The case was unusual in its origin, as the Court reached down to combine three separate cases from lower courts for an opportunity to make a general legal opinion. One case challenged the constitutionality of the pay raise itself, while two others challenged the constitutionality of its repeal.
This combination allowed the Court to cherry pick arguments from briefs filed on behalf of many different parties in each case in order to form its eventual ruling. One wonders whether the Court would have made such a move had their own compensation not been at stake.
Logic would dictate that if the pay raise itself was unconstitutional, any issue regarding its repeal would be moot. But the Court approached it differently, establishing opinions regarding the repeal first, based upon the assumption that the pay raise was constitutional. Doing it any other way would not have allowed the preservation of the judicial raises.
While the opinion goes to great lengths to explain the necessity for an independent judiciary and demands that the other two co-equal branches of government be kept from stepping on judicial turf, it offers no reciprocal respect of the legislature’s prerogative to make a bill an ‘all or nothing’ affair by inserting a non-severability clause.
Another contradiction lies with the Court’s willingness to revisit its original ruling on unvouchered expenses, while on the other hand considering its 2005 opinion regarding legislative shenanigans with the slots bill to be rock-solid precedent. In other words, it’s acceptable to correct a twenty year old mistake but unacceptable to do the same for a decision made just last year.
The biggest insult to our intelligence, however, is the Court’s claim that it had nothing to do with the original pay raise legislation. Published reports from as early as November 2004 mention Chief Justice Ralph Cappy’s overtures to the legislature for a judicial pay raise.
The opinion opens with an explanation of the political implications of the pay raise and an account of the public fallout, including the first-ever non-retention of one of its own last year. With this in mind, the fact that the lone dissenter to this opinion is the very next justice up for retention in 2007 comes as no surprise.
The timing of this ruling raises questions as well. Is its release less than seven weeks before a general election an indication that the Court wished to ‘stick it’ to the legislature in return for botching pay raises for the judiciary? The emphasis on protecting judicial turf lends credence to the notion, as does the fact that public anti-pay raise furor has otherwise taken a hiatus of late.
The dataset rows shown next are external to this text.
(** The store as the database keeps it: phone numbers and ids are unique,
    and the counters are above every id handed out. *)
Record consistent (w : World) : Prop := {
  unique_phone_numbers : NoDup (map Patient.phone_number (patients w));
  unique_patient_ids : NoDup (map Patient.id (patients w));
  fresh_patient_id :
    Forall (fun p => Patient.id p < next_patient_id w) (patients w);
  unique_message_ids : NoDup (map Message.id (messages w));
  fresh_message_id :
    Forall (fun m => Message.id m < next_message_id w) (messages w)
}.

(** The rows of the patients table other than the one of [phone]. *)
Definition other_patients (phone : string) (w : World) : list Patient.t :=
  filter (fun p => Patient.phone_number p <> phone) (patients w).

(** The frame of a turn for the patient [phone], as an invariant: the
    rows of other patients, the transcript so far and the log so far. *)
Definition turn_frame_of (phone : string) (w0 w : World) : Prop :=
  other_patients phone w = other_patients phone w0
  /\ messages w0 `prefix_of` messages w
  /\ calls w0 `prefix_of` calls w
  /\ (length (patients w0) <= length (patients w))%nat.


(** Detection that always answers [en]. *)
Definition detects_en : LanguageDetector :=
  fun _ => {[ "language" := "en" ]}.

Definition env_en : Env :=
  MkEnv detects_en translator_works None None "".

(** ** [backend/routes/whatsapp.py]: the sender of a webhook call *)

(** [s[n:]] *)
Fixpoint drop_chars (n : nat) (s : string) : string :=
  match n, s with
  | O, _ => s
  | S n', String _ s' => drop_chars n' s'
  | S _, EmptyString => EmptyString
  end.

(** [s.partition(sep)] for a non-empty [sep]: what stands before and
    after the first occurrence of [sep], if there is one. *)
Fixpoint partition (sep s : string) : option (string * string) :=
  if startswith s sep then Some (EmptyString, drop_chars (String.length sep) s)
  else
    match s with
    | EmptyString => None
    | String c s' =>
        match partition sep s' with
        | Some (before, after) => Some (String c before, after)
        | None => None
        end
    end.

(** [s.split(sep)] cuts at the occurrences of [sep] from left to right.
    Every cut removes at least one character, so [fuel] cuts are enough
    for a string of [fuel] characters. *)
Fixpoint split_fuel (fuel : nat) (sep s : string) : list string :=
  match fuel with
  | O => [s]
  | S fuel' =>
      match partition sep s with
      | Some (before, after) => before :: split_fuel fuel' sep after
      | None => [s]
      end
  end.

(** [s.split(sep)]; an empty separator is a [ValueError]. *)
Definition split (sep s : string) : result (list string) :=
  if negb (truthy sep) then Raise (Exn OtherException "empty separator")
  else Ok (split_fuel (String.length s) sep s).

(** [l[i]], raising [IndexError]. *)
Definition list_getitem (l : list string) (i : nat) : result string :=
  match l !! i with
  | Some x => Ok x
  | None => Raise (Exn OtherException "list index out of range")
  end.

(** [From.split('whatsapp:')[1] if 'whatsapp:' in From else From] *)
Definition webhook_patient_phone (From_ : string) : result string :=
  if contains "whatsapp:" From_ then
    match split "whatsapp:" From_ with
    | Ok parts => list_getitem parts 1
    | Raise e => Raise e
    end
  else Ok From_.

(** ** Set-up: the Twilio client and the LLM chain *)

(** Truth value of [os.getenv(...)]: unset and empty are false. *)
Definition getenv_truthy (v : option string) : bool :=
  match v with Some s => truthy s | None => false end.

(** The module-level [client] of [utils/whatsapp.py]: [None] unless the
    three settings are there and [Client(sid, token)] does not raise. *)
Definition init_client
    (TWILIO_ACCOUNT_SID TWILIO_AUTH_TOKEN TWILIO_WHATSAPP_NUMBER : option string)
    (Client : string -> string -> result TwilioClient) : option TwilioClient :=
  if negb (getenv_truthy TWILIO_ACCOUNT_SID && getenv_truthy TWILIO_AUTH_TOKEN
           && getenv_truthy TWILIO_WHATSAPP_NUMBER)
  then None
  else
    match Client (default "" TWILIO_ACCOUNT_SID) (default "" TWILIO_AUTH_TOKEN)
    with
    | Ok client => Some client
    | Raise _ => None
    end.

(** [CoordinatorAgent.__init__]: the value of [self.llm_chain].
    [LLMChain] stands for building [LLMChain(llm=ChatAnthropic(...),
    prompt=INTENT_PROMPT)], which gives the chain or raises. *)
Definition CoordinatorAgent_init (ANTHROPIC_API_KEY : option string)
    (LLMChain : result (string -> result string))
  : result (option (string -> result string)) :=
  if negb (getenv_truthy ANTHROPIC_API_KEY)
     || contains "your_claude_api_key" (default "" ANTHROPIC_API_KEY)
  then Ok None
  else
    match LLMChain with
    | Ok chain => Ok (Some chain)
    | Raise e => Raise e
    end.

(** The three labels of the keyword fallback and their replies. *)
Definition FALLBACK_LABELS : list string :=
  [ "book_appointment"; "greeting"; "unclear" ].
In legalese, the Court needed one hundred pages to delineate why they restored their own pay raises, but in plain English it takes only three words: Because they can. This should come as no surprise to citizens who regularly follow the Court’s slicing and dicing of the Constitution’s plain language.
The usual follow-up to the brazen ‘because we can’ position is an equally arrogant question: So waddaya gonna do about it? The Court’s opinion actually hints at the answer.
“In our democratic form of government, there are other methods, besides lawsuits, which may serve as a corrective tool for legislative excesses, the primary method being the political process. This case has borne out the effectiveness of that process,” the Court notes.
The opinion fails to mention, however, that the same option is available to address judicial excesses. Pennsylvanians who wish to regain control of their government should choose to not retain members of the judiciary at future elections, following the precedent set last year with Russell Nigro.
Not just because we can, but also because it’s the right thing to do.